There are parts of that book that make the sense of self-righteousness the Night Lords feel so tangible _("I fight because it is right that we fight. The Emperor abandoned the Great Crusade, and demanded humanity pave the way for his ascension to godhood. I don’t expect to topple him from the Golden Throne, but such hubris, such evil, must always be opposed.”)_ that I almost forget that Xarl's power armour has human skin draped over it! :grin:


----------



## Brother Subtle (May 24, 2009)

Yep. ADB writes some soild 40K. The First Heretic was pretty amazing.


----------



## Khorne's Fist (Jul 18, 2008)

I have to say this book turned me off bolter porn for good. It made me realise that you can write about (chaos) marines and give their characters depth, instead of just relying on shouting "For the Emperor!" a lot and chopping shit up with a chainsword. 

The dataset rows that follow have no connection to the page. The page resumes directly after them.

(** * alsa_trinkey: the indicator sketch

    A shallow embedding of [alsa_trinkey/alsa_trinkey.ino]: the two
    globals [x] and [neo_brightness], the two palette tables, and the
    body of [loop()], written in a small monad that threads the globals,
    records every call made to the LED driver, and is undefined where the
    sketch reads outside one of its tables. *)

From Stdlib Require Import ZArith String Ascii Lia.
From stdpp Require Import base option list list_numbers.

Local Open Scope Z_scope.

(** ** Machine integers *)

(** Conversion to [int16_t], the type of [neo_brightness]. *)
Definition to_int16 (v : Z) : Z := (v + 32768) mod 65536 - 32768.

(** Conversion to [uint8_t], the parameter type of [setBrightness]. *)
Definition to_uint8 (v : Z) : Z := v mod 256.

(** Range of [long] (and of [int]) on the 32-bit target. *)
Definition LONG_MAX : Z := 2147483647.
Definition LONG_MIN : Z := -2147483648.

(** ** Colors *)

(** Modelled from the spec: a color is "a packed 32-bit RGB(W) value".
    [strip.Color] belongs to the LED driver, which is not part of the
    repository; the packing used here is white, red, green, blue from the
    most significant byte down. *)
Definition Color4 (r g b w : Z) : Z :=
  Z.lor (Z.shiftl w 24) (Z.lor (Z.shiftl r 16) (Z.lor (Z.shiftl g 8) b)).
Definition Color (r g b : Z) : Z := Color4 r g b 0.

Definition greenishwhite : Z := Color4 0 64 0 64.
Definition blueishwhite : Z := Color4 0 0 64 64.
Definition redishwhite : Z := Color4 64 0 0 64.

Definition black : Z := Color 0 0 0.
Definition yellow : Z := Color 255 255 0.
Definition orange : Z := Color 255 140 0.
Definition cyan : Z := Color 0 255 255.
Definition lightcyan : Z := Color 102 205 170.
Definition darkcyan : Z := Color 0 128 128.
Definition lightmagenta : Z := Color 238 130 238.
Definition magenta : Z := Color 255 0 255.
Definition cream : Z := Color 250 250 210.
Definition white : Z := Color 255 255 255.
Definition red : Z := Color 255 0 0.
Definition darkred : Z := Color 139 0 0.
Definition green : Z := Color 0 255 0.
Definition blue : Z := Color 0 0 255.

(** By sample rate: off, 44.1, 48, 88.2, 96, 176, 192, 365, 384, error. *)
Definition sample_cols : list Z :=
  [black; yellow; orange; lightcyan; darkcyan;
   lightmagenta; magenta; cream; white; darkred].

(** By bit depth: off, 16, 24, 32, error. *)
Definition bit_cols : list Z := [black; red; green; blue; darkred].

(** [t[i]] for a C array: defined inside the table only.  The sketch
    performs no bounds check, so a read at any other index is undefined. *)
Definition index (t : list Z) (i : Z) : option Z :=
  if i <? 0 then None else t !! Z.to_nat i.

(** [x % 8] and [x / 8] on [int]: C++ division truncates toward zero and
    the remainder takes the sign of the dividend. *)
Definition bit_index (code : Z) : Z := Z.rem code 8.
Definition rate_index (code : Z) : Z := Z.quot code 8.

(** ** Serial input *)

(** Character classes and the scanning loops used by [toInt] below. *)
Definition isspace (c : ascii) : bool :=
  let n := Z.of_N (N_of_ascii c) in (n =? 32) || ((9 <=? n) && (n <=? 13)).

Definition digit_of (c : ascii) : option Z :=
  let n := Z.of_N (N_of_ascii c) in
  if (48 <=? n) && (n <=? 57) then Some (n - 48) else None.

Fixpoint skip_spaces (s : string) : string :=
  match s with
  | String c r => if isspace c then skip_spaces r else s
  | EmptyString => s
  end.

(** The decimal digits at the front of [s], accumulated onto [acc]. *)
Fixpoint digits (acc : Z) (s : string) : Z :=
  match s with
  | String c r =>
      match digit_of c with
      | Some d => digits (10 * acc + d) r
      | None => acc
      end
  | EmptyString => acc
  end.

(** Modelled from the spec: [String::toInt] is the Arduino core's, not
    part of the repository.  The spec calls it a "permissive
    string-to-int conversion" for which "non-numeric or empty input parses
    as 0"; it is the C library's [atol]: blanks are skipped, one optional
    sign is read, then decimal digits up to the first other character, and
    a value outside [long] saturates. *)
Definition toInt (s : string) : Z :=
  match skip_spaces s with
  | String c r =>
      if Ascii.eqb c "-" then Z.max LONG_MIN (- digits 0 r)
      else if Ascii.eqb c "+" then Z.min LONG_MAX (digits 0 r)
      else Z.min LONG_MAX (digits 0 (String c r))
  | EmptyString => 0
  end.

(** ** Tokens *)

(** Character classes of a token, by enumeration. *)
Definition decimal_digit (c : ascii) : bool :=
  existsb (Ascii.eqb c) ["0"; "1"; "2"; "3"; "4"; "5"; "6"; "7"; "8"; "9"]%char.
Definition blank (c : ascii) : bool :=
  existsb (Ascii.eqb c) [" "; "009"; "010"; "011"; "012"; "013"]%char.
Definition sign (c : ascii) : bool :=
  existsb (Ascii.eqb c) ["+"; "-"]%char.

Fixpoint all_digits (s : string) : bool :=
  match s with
  | String c r => decimal_digit c && all_digits r
  | EmptyString => true
  end.

(** Modelled from the spec: the tokens the serial link is expected to
    carry, "a non-negative decimal integer": one or more decimal digits
    and nothing else. *)
Definition decimal_integer (s : string) : bool :=
  match s with
  | EmptyString => false
  | String _ _ => all_digits s
  end.

(** Does [s] hold a decimal digit anywhere? *)
Fixpoint has_digit (s : string) : bool :=
  match s with
  | String c r => decimal_digit c || has_digit r
  | EmptyString => false
  end.

(** The tokens that begin with a decimal number: a digit, or a sign and
    then a digit, after any number of blanks. *)
Inductive begins_with_number : string -> Prop :=
| number_digit c r :
    decimal_digit c = true -> begins_with_number (String c r)
| number_signed s c r :
    sign s = true -> decimal_digit c = true ->
    begins_with_number (String s (String c r))
| number_blank b r :
    blank b = true -> begins_with_number r -> begins_with_number (String b r).

(** ** The LED driver boundary *)

(** The four driver operations the sketch consumes, with their
    arguments. *)
Inductive call : Type :=
| SetPixelColor (n : Z) (c : Z)
| Fill (c : Z) (first count : Z)
| Show
| SetBrightness (b : Z).

(** Modelled from the spec: the LED driver is an external collaborator.
    It holds a pixel buffer and a brightness level; [show] ("refresh")
    is what makes both visible on the LEDs.  A write to a pixel the strip
    does not have is ignored. *)
Record strip : Type := mkStrip {
  pixels : list Z;
  brightness : Z;
  leds : list Z * Z
}.

(** Modelled from the spec: [setPixel(index, color)] of the driver
    boundary, with 0-based positions. *)
Definition set_pixel (n : Z) (c : Z) (px : list Z) : list Z :=
  if n <? 0 then px else <[Z.to_nat n := c]> px.

(** Modelled from the spec: [fillRange(color, start, count)] of the driver
    boundary, one pixel write per position from [first] on. *)
Definition fill_range (c : Z) (first count : Z) (px : list Z) : list Z :=
  foldl (fun acc n => set_pixel n c acc) px (seqZ first count).

(** Modelled from the spec: the effect of one driver call on the strip;
    only [Show] changes what the LEDs display. *)
Definition drive (s : strip) (op : call) : strip :=
  match op with
  | SetPixelColor n c => mkStrip (set_pixel n c (pixels s)) (brightness s) (leds s)
  | Fill c first count =>
      mkStrip (fill_range c first count (pixels s)) (brightness s) (leds s)
  | Show => mkStrip (pixels s) (brightness s) (pixels s, brightness s)
  | SetBrightness b => mkStrip (pixels s) b (leds s)
  end.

I now struggle through the more mundane stuff, mumbling "If only ADB had written this..."


----------



## World Eater XII (Dec 12, 2008)

Khorne's Fist said:


> I have to say this book turned me off bolter porn for good. It made me realise that you can write about (chaos) marines and give their characters depth, instead of just relying on shouting "For the Emperor!" a lot and chopping shit up with a chainsword.
> 
> I now struggle through the more mundane stuff, mumbling "If only ADB had written this..."


Agreed, there have been some books recently that i have felt to be a grind, ever since reading Soul hunter and TFH.

Standards are indeed high.


----------



## Lord of the Night (Nov 18, 2009)

Its good to see that _Soul Hunter_ has another dedicated fan. _Blood Reaver_ is getting closer and closer, I for one cannot *bloody wait any longer*!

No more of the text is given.